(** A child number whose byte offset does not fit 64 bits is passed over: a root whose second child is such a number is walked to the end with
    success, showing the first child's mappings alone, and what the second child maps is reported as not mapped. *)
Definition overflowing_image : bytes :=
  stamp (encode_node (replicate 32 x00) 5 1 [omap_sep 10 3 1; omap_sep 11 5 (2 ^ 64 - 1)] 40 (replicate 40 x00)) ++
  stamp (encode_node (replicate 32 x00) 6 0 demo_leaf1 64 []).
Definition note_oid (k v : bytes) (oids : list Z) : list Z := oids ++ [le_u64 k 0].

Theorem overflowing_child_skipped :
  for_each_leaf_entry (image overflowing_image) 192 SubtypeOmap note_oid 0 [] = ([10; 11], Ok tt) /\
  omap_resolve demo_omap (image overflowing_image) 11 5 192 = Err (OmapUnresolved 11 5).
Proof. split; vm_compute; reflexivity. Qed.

------

## [ABOUT THIS TASK]
Examine the records and pull out every line where the string "bytes" occurs.

## [EXPECTED ANSWER]
Definition overflowing_image : bytes :=
Definition note_oid (k v : bytes) (oids : list Z) : list Z := oids ++ [le_u64 k 0].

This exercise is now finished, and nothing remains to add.